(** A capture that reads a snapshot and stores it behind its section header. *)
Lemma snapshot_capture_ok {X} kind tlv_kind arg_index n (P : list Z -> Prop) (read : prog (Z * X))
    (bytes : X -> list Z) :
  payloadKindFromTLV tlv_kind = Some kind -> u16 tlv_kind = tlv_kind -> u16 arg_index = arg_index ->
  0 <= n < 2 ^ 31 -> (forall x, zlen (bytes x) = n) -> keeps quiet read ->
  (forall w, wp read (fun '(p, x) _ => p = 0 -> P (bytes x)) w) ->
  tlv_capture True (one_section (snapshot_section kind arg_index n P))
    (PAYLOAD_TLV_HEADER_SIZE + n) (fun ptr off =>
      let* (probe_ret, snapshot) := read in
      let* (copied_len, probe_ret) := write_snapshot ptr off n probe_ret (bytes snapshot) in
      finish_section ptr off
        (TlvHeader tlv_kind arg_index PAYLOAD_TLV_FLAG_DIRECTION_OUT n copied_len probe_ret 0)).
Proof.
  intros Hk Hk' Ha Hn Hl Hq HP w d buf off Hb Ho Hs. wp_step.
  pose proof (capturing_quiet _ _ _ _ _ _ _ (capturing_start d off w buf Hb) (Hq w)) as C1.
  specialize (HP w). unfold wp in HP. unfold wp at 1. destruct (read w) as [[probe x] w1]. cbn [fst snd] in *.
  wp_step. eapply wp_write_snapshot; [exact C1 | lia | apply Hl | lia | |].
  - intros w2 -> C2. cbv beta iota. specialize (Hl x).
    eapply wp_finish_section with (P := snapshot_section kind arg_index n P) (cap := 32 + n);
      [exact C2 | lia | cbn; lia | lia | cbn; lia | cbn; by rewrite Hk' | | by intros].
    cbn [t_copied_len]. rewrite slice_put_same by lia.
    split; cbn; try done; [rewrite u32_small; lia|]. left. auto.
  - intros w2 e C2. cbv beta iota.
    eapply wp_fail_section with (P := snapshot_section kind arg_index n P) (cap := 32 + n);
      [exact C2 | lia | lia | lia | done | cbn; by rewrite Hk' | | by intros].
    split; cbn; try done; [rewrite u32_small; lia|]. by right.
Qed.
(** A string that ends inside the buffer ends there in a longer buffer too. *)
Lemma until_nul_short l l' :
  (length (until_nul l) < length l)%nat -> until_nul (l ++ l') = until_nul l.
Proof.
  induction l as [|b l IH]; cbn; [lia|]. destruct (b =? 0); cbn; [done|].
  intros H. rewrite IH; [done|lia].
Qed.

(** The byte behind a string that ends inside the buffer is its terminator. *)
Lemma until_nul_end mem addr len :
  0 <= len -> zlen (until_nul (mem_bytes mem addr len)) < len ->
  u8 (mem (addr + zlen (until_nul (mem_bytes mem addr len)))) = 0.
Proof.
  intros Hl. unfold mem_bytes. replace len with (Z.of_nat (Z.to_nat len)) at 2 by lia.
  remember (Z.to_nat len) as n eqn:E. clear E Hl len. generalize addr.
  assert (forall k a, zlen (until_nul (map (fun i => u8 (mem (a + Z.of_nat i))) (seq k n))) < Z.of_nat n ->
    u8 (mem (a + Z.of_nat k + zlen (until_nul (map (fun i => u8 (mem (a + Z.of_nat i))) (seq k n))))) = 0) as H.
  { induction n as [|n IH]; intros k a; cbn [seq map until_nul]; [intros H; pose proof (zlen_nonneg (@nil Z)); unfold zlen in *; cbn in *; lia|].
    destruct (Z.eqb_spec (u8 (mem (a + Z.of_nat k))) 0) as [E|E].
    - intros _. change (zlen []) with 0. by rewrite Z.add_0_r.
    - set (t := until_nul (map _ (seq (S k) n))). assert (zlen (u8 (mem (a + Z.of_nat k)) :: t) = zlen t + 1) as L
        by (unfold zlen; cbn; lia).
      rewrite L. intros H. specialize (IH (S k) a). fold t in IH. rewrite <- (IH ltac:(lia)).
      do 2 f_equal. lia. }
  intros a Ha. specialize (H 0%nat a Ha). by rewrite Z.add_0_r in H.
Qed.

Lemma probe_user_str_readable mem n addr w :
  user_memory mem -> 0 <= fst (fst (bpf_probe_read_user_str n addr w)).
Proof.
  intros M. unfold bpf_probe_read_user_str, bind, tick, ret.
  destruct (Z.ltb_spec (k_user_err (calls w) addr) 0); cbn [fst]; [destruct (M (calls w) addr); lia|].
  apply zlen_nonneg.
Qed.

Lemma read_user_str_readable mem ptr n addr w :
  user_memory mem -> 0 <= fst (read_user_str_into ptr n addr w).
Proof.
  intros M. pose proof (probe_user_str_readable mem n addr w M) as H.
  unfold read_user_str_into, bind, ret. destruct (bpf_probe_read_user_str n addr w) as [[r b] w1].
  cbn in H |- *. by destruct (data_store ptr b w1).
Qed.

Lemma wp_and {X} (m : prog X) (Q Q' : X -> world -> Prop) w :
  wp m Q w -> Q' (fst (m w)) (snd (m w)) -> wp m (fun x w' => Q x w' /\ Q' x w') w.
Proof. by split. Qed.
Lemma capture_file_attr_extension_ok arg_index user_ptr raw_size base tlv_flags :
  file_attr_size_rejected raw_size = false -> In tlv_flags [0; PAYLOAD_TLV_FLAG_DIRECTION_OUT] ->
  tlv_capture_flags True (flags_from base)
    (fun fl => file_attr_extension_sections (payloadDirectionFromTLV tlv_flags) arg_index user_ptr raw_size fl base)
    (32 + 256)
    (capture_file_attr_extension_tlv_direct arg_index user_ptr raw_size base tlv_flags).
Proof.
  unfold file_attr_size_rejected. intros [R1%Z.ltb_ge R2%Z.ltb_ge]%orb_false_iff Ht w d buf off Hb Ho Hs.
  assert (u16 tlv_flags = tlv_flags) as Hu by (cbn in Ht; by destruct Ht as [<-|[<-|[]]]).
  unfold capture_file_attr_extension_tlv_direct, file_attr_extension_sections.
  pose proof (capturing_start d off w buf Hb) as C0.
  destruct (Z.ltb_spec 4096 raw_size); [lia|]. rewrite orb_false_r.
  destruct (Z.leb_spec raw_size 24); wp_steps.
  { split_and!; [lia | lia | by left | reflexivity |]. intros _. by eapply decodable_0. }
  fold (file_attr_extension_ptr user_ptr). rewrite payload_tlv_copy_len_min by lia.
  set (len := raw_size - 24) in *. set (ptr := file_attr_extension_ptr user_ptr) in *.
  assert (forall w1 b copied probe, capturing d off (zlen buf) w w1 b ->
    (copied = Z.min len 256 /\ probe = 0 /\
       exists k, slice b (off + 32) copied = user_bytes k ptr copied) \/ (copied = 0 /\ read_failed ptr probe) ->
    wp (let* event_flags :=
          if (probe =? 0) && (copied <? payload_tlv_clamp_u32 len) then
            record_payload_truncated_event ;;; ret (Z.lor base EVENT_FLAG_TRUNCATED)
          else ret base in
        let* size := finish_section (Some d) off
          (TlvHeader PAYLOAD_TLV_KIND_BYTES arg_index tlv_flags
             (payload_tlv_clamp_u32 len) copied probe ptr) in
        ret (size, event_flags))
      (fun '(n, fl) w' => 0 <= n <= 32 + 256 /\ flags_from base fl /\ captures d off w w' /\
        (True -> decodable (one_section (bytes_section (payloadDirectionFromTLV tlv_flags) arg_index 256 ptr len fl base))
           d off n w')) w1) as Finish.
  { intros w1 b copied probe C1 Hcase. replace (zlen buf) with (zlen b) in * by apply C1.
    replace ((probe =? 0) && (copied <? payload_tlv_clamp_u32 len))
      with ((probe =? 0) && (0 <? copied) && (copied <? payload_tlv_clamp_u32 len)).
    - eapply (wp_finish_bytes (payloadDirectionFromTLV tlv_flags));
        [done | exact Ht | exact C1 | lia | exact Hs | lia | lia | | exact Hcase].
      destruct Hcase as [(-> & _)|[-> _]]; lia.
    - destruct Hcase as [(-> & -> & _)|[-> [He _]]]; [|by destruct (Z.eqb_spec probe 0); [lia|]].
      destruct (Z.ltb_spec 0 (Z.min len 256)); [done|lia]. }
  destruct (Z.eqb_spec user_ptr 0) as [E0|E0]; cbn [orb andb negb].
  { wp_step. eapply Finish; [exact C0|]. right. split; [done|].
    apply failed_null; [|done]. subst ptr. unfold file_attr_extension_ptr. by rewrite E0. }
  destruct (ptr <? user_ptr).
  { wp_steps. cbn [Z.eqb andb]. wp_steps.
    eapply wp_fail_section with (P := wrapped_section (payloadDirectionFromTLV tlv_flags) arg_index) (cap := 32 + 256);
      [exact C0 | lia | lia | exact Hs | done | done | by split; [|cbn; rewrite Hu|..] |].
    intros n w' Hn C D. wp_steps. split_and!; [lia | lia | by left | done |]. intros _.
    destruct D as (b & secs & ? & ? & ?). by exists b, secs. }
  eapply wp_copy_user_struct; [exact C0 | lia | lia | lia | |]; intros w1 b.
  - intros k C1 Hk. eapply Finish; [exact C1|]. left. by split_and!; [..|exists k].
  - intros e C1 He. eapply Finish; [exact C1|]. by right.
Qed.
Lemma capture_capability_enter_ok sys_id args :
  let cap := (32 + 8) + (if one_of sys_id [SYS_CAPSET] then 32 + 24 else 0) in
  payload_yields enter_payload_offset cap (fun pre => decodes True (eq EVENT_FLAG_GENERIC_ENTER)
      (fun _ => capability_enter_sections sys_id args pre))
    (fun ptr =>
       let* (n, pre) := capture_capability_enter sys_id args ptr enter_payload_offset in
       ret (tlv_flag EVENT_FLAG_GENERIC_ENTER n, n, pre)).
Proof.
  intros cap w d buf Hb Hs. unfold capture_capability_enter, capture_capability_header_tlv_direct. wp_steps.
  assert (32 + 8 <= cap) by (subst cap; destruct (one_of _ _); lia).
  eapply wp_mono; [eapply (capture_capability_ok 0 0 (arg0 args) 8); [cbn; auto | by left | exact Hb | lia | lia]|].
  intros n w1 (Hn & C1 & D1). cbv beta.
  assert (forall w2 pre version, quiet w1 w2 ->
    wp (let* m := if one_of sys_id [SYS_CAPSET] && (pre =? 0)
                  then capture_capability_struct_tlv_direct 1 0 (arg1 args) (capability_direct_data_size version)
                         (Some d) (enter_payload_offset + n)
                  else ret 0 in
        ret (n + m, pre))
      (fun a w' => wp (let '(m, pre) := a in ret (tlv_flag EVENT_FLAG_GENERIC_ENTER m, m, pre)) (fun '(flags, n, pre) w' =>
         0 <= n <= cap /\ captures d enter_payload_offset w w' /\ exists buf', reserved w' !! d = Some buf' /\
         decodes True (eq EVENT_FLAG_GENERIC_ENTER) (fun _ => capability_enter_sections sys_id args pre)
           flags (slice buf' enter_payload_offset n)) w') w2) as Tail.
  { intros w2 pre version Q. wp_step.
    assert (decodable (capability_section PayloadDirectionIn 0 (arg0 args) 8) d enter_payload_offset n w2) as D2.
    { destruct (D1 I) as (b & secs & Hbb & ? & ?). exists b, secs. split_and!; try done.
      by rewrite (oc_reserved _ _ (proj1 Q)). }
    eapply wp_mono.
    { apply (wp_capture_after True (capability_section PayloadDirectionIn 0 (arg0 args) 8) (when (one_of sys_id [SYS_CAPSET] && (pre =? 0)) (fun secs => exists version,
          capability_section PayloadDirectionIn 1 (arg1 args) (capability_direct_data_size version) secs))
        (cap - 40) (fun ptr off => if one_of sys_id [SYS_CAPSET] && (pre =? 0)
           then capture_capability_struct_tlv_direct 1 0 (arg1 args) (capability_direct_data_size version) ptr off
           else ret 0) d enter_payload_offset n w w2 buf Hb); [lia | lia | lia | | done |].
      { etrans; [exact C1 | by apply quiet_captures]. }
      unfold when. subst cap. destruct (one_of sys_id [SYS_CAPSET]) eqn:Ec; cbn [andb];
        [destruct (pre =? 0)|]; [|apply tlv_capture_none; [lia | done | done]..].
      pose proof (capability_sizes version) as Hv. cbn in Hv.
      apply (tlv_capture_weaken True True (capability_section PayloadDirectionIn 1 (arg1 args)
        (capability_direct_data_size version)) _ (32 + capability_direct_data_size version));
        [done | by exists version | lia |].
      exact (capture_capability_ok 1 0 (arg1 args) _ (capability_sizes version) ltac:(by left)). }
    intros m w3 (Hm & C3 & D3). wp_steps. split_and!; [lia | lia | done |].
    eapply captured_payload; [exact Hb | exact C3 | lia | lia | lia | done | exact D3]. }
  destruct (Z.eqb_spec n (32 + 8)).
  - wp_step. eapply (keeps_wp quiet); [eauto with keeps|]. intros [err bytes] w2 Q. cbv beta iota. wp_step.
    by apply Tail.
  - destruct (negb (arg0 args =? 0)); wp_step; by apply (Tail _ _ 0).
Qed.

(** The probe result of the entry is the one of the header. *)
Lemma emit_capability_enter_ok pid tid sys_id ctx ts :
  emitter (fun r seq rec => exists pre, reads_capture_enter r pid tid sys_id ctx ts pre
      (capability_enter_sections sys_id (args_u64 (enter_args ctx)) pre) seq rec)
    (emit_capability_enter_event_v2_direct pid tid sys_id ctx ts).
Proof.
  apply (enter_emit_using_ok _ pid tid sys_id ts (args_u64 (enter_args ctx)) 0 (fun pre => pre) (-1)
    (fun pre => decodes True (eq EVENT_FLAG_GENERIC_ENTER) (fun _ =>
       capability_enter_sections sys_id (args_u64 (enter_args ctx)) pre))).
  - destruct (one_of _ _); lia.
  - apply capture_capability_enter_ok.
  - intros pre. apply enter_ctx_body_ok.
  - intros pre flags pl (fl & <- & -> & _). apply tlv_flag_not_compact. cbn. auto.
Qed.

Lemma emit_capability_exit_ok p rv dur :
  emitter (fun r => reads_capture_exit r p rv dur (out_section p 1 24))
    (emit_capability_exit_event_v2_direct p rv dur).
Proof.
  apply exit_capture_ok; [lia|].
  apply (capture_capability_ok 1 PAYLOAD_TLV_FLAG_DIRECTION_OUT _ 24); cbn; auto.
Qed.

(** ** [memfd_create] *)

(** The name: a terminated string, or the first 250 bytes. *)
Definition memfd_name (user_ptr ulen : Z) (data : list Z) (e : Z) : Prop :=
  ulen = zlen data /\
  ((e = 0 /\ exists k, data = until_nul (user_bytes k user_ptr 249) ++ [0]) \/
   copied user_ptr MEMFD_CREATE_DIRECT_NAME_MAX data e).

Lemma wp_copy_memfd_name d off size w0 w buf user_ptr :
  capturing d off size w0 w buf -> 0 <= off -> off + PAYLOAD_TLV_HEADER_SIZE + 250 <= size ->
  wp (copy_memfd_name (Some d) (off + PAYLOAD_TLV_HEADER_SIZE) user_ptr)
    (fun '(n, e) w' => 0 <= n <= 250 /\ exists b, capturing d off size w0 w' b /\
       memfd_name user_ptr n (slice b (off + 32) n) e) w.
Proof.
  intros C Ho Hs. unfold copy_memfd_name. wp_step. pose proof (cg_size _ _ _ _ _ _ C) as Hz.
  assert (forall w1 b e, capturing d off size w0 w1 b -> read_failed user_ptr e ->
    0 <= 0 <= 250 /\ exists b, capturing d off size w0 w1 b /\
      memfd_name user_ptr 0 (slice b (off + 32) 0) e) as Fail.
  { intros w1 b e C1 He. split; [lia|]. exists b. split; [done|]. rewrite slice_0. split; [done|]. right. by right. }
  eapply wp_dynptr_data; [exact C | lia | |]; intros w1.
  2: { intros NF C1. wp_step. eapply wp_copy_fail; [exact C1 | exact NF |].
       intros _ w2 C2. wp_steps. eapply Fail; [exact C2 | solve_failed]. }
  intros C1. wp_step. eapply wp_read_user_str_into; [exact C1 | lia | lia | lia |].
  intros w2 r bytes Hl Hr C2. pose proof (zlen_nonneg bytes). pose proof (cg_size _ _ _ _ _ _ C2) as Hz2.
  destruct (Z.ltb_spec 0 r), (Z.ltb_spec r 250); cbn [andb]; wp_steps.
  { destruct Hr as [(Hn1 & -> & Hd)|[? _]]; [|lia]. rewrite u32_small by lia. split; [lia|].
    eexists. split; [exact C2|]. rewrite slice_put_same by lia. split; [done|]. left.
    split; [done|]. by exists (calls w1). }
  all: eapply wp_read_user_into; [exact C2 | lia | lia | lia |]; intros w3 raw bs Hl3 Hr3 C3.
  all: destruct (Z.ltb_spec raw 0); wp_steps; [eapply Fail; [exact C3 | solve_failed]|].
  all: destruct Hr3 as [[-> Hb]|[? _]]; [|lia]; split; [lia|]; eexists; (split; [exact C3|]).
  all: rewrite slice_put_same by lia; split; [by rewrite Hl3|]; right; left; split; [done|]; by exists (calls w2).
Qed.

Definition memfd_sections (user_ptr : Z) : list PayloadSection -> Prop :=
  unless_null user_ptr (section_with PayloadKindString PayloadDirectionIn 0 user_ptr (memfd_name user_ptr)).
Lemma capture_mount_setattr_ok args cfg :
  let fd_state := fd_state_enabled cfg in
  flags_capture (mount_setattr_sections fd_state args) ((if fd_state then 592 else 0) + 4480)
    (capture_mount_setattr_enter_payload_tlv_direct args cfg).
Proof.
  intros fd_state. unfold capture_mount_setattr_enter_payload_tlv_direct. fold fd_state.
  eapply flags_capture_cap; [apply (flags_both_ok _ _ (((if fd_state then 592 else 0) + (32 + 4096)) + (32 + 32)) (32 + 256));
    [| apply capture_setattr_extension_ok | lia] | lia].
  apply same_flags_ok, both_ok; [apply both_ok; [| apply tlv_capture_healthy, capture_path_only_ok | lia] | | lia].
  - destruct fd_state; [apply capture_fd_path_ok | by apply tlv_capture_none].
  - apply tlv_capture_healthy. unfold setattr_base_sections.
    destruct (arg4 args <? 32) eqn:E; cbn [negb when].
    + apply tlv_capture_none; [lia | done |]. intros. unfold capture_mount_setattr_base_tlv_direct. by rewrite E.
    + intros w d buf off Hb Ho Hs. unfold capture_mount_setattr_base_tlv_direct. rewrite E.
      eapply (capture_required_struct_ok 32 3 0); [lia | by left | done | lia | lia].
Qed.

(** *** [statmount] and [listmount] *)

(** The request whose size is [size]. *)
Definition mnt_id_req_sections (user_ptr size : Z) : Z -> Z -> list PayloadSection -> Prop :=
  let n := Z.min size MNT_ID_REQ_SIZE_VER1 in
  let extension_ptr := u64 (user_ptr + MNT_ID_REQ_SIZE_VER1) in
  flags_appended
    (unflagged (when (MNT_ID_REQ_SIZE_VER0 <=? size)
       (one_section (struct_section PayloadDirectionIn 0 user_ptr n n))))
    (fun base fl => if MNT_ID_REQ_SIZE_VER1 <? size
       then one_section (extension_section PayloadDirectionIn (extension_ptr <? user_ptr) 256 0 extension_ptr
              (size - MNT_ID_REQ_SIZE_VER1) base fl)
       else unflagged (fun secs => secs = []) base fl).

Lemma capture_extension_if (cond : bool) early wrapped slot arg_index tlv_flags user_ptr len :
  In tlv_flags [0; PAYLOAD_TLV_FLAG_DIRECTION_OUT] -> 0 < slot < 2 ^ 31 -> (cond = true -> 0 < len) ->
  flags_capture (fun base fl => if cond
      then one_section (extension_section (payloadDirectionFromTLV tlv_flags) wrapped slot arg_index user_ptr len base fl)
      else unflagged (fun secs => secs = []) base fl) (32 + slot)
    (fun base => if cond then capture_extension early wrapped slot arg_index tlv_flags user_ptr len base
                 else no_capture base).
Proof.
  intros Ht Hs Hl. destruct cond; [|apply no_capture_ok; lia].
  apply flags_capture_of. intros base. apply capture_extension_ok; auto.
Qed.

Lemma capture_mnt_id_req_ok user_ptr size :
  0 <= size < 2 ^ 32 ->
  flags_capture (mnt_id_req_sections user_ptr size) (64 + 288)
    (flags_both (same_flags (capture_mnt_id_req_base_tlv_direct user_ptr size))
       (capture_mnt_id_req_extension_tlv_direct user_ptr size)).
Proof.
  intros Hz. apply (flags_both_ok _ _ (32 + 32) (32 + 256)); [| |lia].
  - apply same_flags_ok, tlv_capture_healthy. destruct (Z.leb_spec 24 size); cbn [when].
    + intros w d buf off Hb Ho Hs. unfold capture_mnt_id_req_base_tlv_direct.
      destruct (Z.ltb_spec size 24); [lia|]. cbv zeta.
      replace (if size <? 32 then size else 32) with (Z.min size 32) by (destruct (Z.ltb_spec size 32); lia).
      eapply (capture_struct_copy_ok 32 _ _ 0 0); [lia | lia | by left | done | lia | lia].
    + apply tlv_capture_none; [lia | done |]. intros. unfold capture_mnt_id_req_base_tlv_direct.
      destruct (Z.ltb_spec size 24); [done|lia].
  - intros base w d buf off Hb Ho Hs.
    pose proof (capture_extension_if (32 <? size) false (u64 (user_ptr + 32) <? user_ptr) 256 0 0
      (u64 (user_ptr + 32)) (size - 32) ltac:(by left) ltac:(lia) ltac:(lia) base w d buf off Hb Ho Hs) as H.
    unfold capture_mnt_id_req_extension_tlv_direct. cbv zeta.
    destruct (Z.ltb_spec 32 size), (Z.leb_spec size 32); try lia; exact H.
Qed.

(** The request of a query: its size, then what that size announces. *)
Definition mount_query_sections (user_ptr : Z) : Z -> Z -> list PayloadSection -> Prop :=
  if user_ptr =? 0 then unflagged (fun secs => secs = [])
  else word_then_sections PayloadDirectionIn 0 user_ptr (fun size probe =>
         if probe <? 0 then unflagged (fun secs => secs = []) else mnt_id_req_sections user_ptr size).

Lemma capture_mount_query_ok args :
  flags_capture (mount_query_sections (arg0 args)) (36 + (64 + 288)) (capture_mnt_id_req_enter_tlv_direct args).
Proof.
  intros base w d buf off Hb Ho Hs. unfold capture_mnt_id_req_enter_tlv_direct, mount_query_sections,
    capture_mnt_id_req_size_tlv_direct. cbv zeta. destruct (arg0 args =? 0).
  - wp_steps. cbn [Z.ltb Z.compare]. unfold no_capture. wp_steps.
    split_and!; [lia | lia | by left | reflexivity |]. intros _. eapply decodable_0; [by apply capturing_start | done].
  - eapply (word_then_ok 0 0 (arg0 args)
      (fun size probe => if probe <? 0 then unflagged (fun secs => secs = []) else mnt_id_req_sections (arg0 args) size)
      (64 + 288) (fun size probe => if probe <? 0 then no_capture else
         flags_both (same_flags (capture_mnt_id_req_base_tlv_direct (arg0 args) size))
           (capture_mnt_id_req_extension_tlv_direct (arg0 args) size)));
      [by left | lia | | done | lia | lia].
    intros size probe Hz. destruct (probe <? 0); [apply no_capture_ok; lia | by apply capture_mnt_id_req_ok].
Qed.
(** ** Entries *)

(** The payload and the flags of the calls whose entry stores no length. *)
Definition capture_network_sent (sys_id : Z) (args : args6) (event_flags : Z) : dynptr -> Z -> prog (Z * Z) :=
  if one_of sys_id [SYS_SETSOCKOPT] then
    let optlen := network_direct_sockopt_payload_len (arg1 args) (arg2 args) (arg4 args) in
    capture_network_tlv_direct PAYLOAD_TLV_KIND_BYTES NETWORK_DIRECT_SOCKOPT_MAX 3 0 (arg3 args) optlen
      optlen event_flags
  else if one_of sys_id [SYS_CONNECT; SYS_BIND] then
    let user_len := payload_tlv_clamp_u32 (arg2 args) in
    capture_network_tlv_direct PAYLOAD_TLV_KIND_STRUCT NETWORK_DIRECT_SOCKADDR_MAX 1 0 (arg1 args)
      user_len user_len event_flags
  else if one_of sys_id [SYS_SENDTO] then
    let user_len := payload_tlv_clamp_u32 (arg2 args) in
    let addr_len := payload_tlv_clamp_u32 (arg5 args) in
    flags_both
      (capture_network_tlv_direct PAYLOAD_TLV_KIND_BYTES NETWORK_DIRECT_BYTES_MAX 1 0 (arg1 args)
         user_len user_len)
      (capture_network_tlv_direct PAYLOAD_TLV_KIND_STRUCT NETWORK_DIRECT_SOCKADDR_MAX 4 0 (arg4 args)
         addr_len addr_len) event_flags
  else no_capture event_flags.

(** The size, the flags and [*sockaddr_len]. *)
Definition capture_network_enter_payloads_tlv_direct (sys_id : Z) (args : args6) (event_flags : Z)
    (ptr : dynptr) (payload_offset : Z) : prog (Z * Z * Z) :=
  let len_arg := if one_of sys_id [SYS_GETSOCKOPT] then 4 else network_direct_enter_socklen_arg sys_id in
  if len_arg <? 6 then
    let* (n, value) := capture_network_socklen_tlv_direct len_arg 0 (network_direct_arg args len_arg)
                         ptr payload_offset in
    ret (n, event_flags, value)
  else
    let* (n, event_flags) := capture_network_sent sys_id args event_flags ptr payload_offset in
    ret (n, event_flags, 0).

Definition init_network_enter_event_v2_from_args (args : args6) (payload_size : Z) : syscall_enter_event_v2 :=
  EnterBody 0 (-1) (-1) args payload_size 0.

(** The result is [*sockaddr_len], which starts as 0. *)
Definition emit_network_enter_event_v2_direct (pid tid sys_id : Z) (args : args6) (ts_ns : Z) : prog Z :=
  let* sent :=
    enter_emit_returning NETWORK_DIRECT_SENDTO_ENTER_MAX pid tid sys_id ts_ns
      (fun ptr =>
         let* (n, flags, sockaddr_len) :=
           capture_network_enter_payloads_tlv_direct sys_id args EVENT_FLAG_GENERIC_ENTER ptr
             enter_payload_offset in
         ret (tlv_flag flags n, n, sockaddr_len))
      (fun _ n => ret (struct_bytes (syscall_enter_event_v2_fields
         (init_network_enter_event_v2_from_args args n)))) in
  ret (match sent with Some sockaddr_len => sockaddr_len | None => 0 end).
======
Your instructions: Lines after the one containing "pose proof (capturing_quiet" are left out; every line from the start of the entries through that line is restated word for word.

Written answer:
(** A capture that reads a snapshot and stores it behind its section header. *)
Lemma snapshot_capture_ok {X} kind tlv_kind arg_index n (P : list Z -> Prop) (read : prog (Z * X))
    (bytes : X -> list Z) :
  payloadKindFromTLV tlv_kind = Some kind -> u16 tlv_kind = tlv_kind -> u16 arg_index = arg_index ->
  0 <= n < 2 ^ 31 -> (forall x, zlen (bytes x) = n) -> keeps quiet read ->
  (forall w, wp read (fun '(p, x) _ => p = 0 -> P (bytes x)) w) ->
  tlv_capture True (one_section (snapshot_section kind arg_index n P))
    (PAYLOAD_TLV_HEADER_SIZE + n) (fun ptr off =>
      let* (probe_ret, snapshot) := read in
      let* (copied_len, probe_ret) := write_snapshot ptr off n probe_ret (bytes snapshot) in
      finish_section ptr off
        (TlvHeader tlv_kind arg_index PAYLOAD_TLV_FLAG_DIRECTION_OUT n copied_len probe_ret 0)).
Proof.
  intros Hk Hk' Ha Hn Hl Hq HP w d buf off Hb Ho Hs. wp_step.
  pose proof (capturing_quiet _ _ _ _ _ _ _ (capturing_start d off w buf Hb) (Hq w)) as C1.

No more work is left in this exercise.